VANCOUVER — Teck Resources Ltd. saw profits fall by 165 per cent last quarter as the COVID-19 pandemic dented demand for its commodities and slashed prices.
The second quarter yielded a loss of $149 million for the Vancouver-based miner, which was forced to shut down operations and halt construction at some sites.
All mines are now producing, and the company has issued an updated guidance after suspending it in April.
The forecast states that coal, copper, zinc and crude oil production in the second half of 2020 will reach volumes at or close to pre-pandemic predictions as industry ramps back up following lockdown closures.
“The COVID-19 pandemic obviously had a significant negative impact on business in the quarter. While all of our operations are currently producing with comprehensive virus-prevention measures in place, the economic impacts of the pandemic have reduced demand and prices for our products,” CEO Don Lindsay said on a conference call.

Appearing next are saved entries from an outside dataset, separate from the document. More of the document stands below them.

Lemma dec_value_one c : dec_value [c] = digit_val c.
Proof. reflexivity. Qed.

Lemma dec_value_two c d : dec_value [c; d] = digit_val c * 10 + digit_val d.
Proof. reflexivity. Qed.

(** [[0-5]\d]: exactly two digits with value at most 59. *)
Lemma lang_seconds w :
  lang (Seq (Cls is_digit05) (Cls is_digit)) w
  <-> all_digits w /\ List.length w = 2%nat /\ 0 <= dec_value w <= 59.
Proof.
  rewrite lang_seq_inv. split.
  - intros (s & t & -> & Hs & Ht).
    apply lang_cls_inv in Hs. destruct Hs as (c & -> & Hc).
    apply lang_cls_inv in Ht. destruct Ht as (d & -> & Hd).
    apply is_digit05_range in Hc. destruct Hc as [Hc Hc5].
    pose proof (is_digit_range _ Hc). pose proof (is_digit_range _ Hd).
    simpl app. rewrite dec_value_two. repeat split; try lia.
    repeat constructor; assumption.
  - intros (Hd & Hl & Hv).
    destruct w as [|c [|d [|e w]]]; try discriminate Hl.
    inv Hd. match goal with K : Forall _ [d] |- _ => inv K end.
    rewrite dec_value_two in Hv.
    pose proof (is_digit_range c ltac:(assumption)).
    pose proof (is_digit_range d ltac:(assumption)).
    exists [c], [d]. repeat split.
    + constructor. apply is_digit05_range. split; [assumption|lia].
    + constructor. assumption.
Qed.

(** [[0-5]?\d]: one or two digits with value at most 59. *)
Lemma lang_minutes w :
  lang (Seq (Opt (Cls is_digit05)) (Cls is_digit)) w
  <-> all_digits w
      /\ (List.length w = 1%nat \/ List.length w = 2%nat)
      /\ 0 <= dec_value w <= 59.
Proof.
  rewrite lang_seq_inv. split.
  - intros (s & t & -> & Hs & Ht).
    apply lang_cls_inv in Ht. destruct Ht as (d & -> & Hd).
    pose proof (is_digit_range _ Hd).
    apply lang_opt_inv in Hs. destruct Hs as [Hs| ->].
    + apply lang_cls_inv in Hs. destruct Hs as (c & -> & Hc).
      apply is_digit05_range in Hc. destruct Hc as [Hc Hc5].
      pose proof (is_digit_range _ Hc).
      simpl app. rewrite dec_value_two. repeat split; try lia; auto.
      repeat constructor; assumption.
    + simpl app. rewrite dec_value_one. repeat split; try lia; auto.
      repeat constructor; assumption.
  - intros (Hd & Hl & Hv).
    destruct w as [|c [|d [|e w]]]; simpl in Hl; try lia.
    + inv Hd. exists [], [c]. repeat split.
      * apply lang_opt_inv. auto.
      * constructor. assumption.
    + inv Hd. match goal with K : Forall _ [d] |- _ => inv K end.
      rewrite dec_value_two in Hv.
      pose proof (is_digit_range c ltac:(assumption)).
      pose proof (is_digit_range d ltac:(assumption)).
      exists [c], [d]. repeat split.
      * apply lang_opt_inv. left. constructor.
        apply is_digit05_range. split; [assumption|lia].
      * constructor. assumption.
Qed.

Lemma is_colon_eq c : is_colon c = true <-> c = colon.
Proof. unfold is_colon, char_eqb. apply Ascii.eqb_eq. Qed.

(** [(\d+:)?]: nothing, or digits followed by a colon. *)
Lemma lang_hours w :
  lang (Opt (Seq (Plus (Cls is_digit)) (Cls is_colon))) w <-> hours_prefix w.
Proof.
  unfold hours_prefix. rewrite lang_opt_inv, lang_seq_inv. split.
  - intros [(s & t & -> & Hs & Ht)| ->]; [right|left; reflexivity].
    apply lang_plus_digits in Hs. destruct Hs as [Hd Hne].
    apply lang_cls_inv in Ht. destruct Ht as (c & -> & Hc).
    apply is_colon_eq in Hc. subst c. exists s. auto.
  - intros [->|(ds & Hne & Hd & ->)]; [right; reflexivity|left].
    exists ds, [colon]. repeat split.
    + apply lang_plus_digits. auto.
    + constructor. reflexivity.
Qed.
(** * Carbon footprint tracker: the form-submission handler of [app.py]

    A shallow embedding of the Flask application of the repository
    (the module-level tables [EMISSION_FACTORS] and [ALTERNATIVES], the
    views [index] and [calculate]) together with the part of the Python
    runtime the handler relies on: binary64 floating point, the builtin
    [float()] applied to a form field, [dict.get], [flash] and
    [logging.error].

    Form values are Python [str] objects.  They are modelled as Rocq
    strings read as sequences of code points U+0000..U+00FF.  The
    runtime is CPython 3 (3.10 or later for the text of the
    [TypeError] of [float(None)]). *)

From Stdlib Require Import ZArith NArith Bool List String Ascii Lia.
From Stdlib Require Import Floats.SpecFloat.
From stdpp Require Import base option list strings gmap.

Local Open Scope string_scope.

(** ** Python [float]: IEEE 754 binary64 *)

Module PyFloat.

Definition prec : Z := 53.
Definition emax : Z := 1024.

(** A Python float is a binary64 datum (a NaN carries no payload here). *)
Definition float : Type := spec_float.

Definition pos_zero : float := S754_zero false.
Definition neg_zero : float := S754_zero true.
Definition inf : float := S754_infinity false.
Definition nan : float := S754_nan.

(** [x * y] on floats: one correctly rounded multiplication. *)
Definition mul (x y : float) : float := SFmul prec emax x y.

(** The comparisons [x == y], [x < y] and [x <= y]. *)
Definition eqb (x y : float) : bool := SFeqb x y.
Definition ltb (x y : float) : bool := SFltb x y.
Definition leb (x y : float) : bool := SFleb x y.

(** [math.isfinite]. *)
Definition is_finite (x : float) : bool :=
  match x with
  | S754_zero _ | S754_finite _ _ _ => true
  | S754_infinity _ | S754_nan => false
  end.

(** The sign bit, [math.copysign(1, x) < 0]; a NaN is given none. *)
Definition signbit (x : float) : bool :=
  match x with
  | S754_zero s | S754_infinity s | S754_finite s _ _ => s
  | S754_nan => false
  end.

(** Conversion of a Python [int] that fits, as in [0 * amount]. *)
Definition of_int (n : Z) : float := binary_normalize prec emax n 0 false.

(** The binary64 value nearest to [(-1)^neg * m * 10^e], ties to even,
    as [strtod] computes it; overflow gives an infinity and underflow a
    signed zero. *)
Definition of_decimal (neg : bool) (m : N) (e : Z) : float :=
  match m with
  | N0 => S754_zero neg
  | Npos p =>
      match e with
      | Zneg k =>
          SFdiv prec emax (S754_finite neg p 0)
                (S754_finite false (Pos.pow 10 k) 0)
      | Z0 => binary_round prec emax neg p 0
      | Zpos k => binary_round prec emax neg (p * Pos.pow 10 k) 0
      end
  end.

End PyFloat.

(** ** The builtin [float(str)] *)

Module FloatFromString.

Import PyFloat.

Definition code (c : ascii) : N := N_of_ascii c.
(** * EduMimic: the session-scoring pipeline

    A shallow embedding of
      - [src/utils/scoringSystem.ts]   (class [ComprehensiveScoring]),
      - [src/utils/voiceAnalysis.ts]   ([analyzeVoiceQuality]),
      - [src/components/FaceAnalysis.tsx] ([calculateEngagementScore]),
    and the properties of the specification that concern them.

    Conventions of the embedding.
      - A JavaScript [number] is a rational ([Q]): arithmetic is exact, there
        is no NaN and no infinity.  Numbers are compared with [==].  Where a
        statement would not carry over to doubles on every input (values
        that overflow, a pace within rounding of a band limit), it says on
        which inputs it is meant: emotion values and clarities in [[0,1]],
        durations in whole seconds.
      - A JavaScript string is a [string] whose characters are read as code
        units below 256 (ASCII and Latin-1).
      - An object used as a dictionary ([{ [key: string]: number }]) is a
        [gmap string Q].
      - Code that can throw lives in the [result] monad; [await] is
        sequencing. *)

From Stdlib Require Import QArith Qabs Qminmax Qround Lqa Ascii String List Bool Lia.
From stdpp Require Import base gmap strings.
Import ListNotations.

(** ** The JavaScript primitives the sources call *)

Module JS.

Local Open Scope Q_scope.

(** [a < b] on numbers, as a boolean. *)
Definition ltb (a b : Q) : bool := negb (Qle_bool b a).
(** [a >= b] and [a <= b]. *)
Definition geb (a b : Q) : bool := Qle_bool b a.
Definition leb (a b : Q) : bool := Qle_bool a b.
(** [a > b]. *)
Definition gtb (a b : Q) : bool := negb (Qle_bool a b).
(** [a === b]. *)
Definition eqb (a b : Q) : bool := Qeq_bool a b.

Definition Math_max (a b : Q) : Q := if Qle_bool a b then b else a.
Definition Math_min (a b : Q) : Q := if Qle_bool a b then a else b.
Definition Math_abs (a : Q) : Q := Qabs a.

Year-over-year prices for steelmaking coal, zinc and bitumen dropped 37 per cent, 29 per cent and 73 per cent, respectively, in the quarter ended June 30, Teck said. Copper output took a 12 per cent hit.
Construction of the US$5.2-billion Quebrada Blanca Phase 2 copper mine expansion in Chile dragged to a near standstill in the spring.
Teck cut the workforce to 400, but the site now boasts 3,400 employees with the goal of reaching “full strength by October,” or 8,000 workers, Lindsay said.
The project — key to the company’s shift toward copper, which is used increasingly in electric vehicles, clean power plants and transmission lines — will see a half-year delay due to the COVID-19 interruption, with first production now slated for the end of 2022, he said.
Teck has also suspended its upgrade of the Neptune bulk terminal in North Vancouver for five months starting in May, with construction expected to resume this fall and wind down in early 2021.
The company incurred $260 million costs tied to the pandemic, more than half of which related to suspending construction at the Quebrada Blanca facility, said chief financial officer Ron Millos. Some $18 million more stemmed from a temporary shutdown at the Antamina copper and zinc mine in Peru as well as coronavirus fund donations.
Teck said it cut about $250 million in operating costs and $430 million in capital costs to date from expected spending contemplated at the end of last June.
On July 23, the company reported revenues of $1.72 billion, down 45 per cent from $3.1 billion in the second quarter of 2019.
Its quarterly loss amounted to 28 cents per share, compared with a 41 cents per share or $231-million profit a year earlier.
Excluding one-time items, Teck’s adjusted profit fell to $89 million or 17 cents per share, down from $498 million or 88 cents per share in the prior year quarter.
The company was expected to report a three cents per share loss and 10 cents per share adjusted loss on $1.7 billion of revenues, according to financial markets data firm Refinitiv.
Teck’s shares gained 91 cents or 6.3 per cent at $15.41 in afternoon trading on the Toronto Stock Exchange.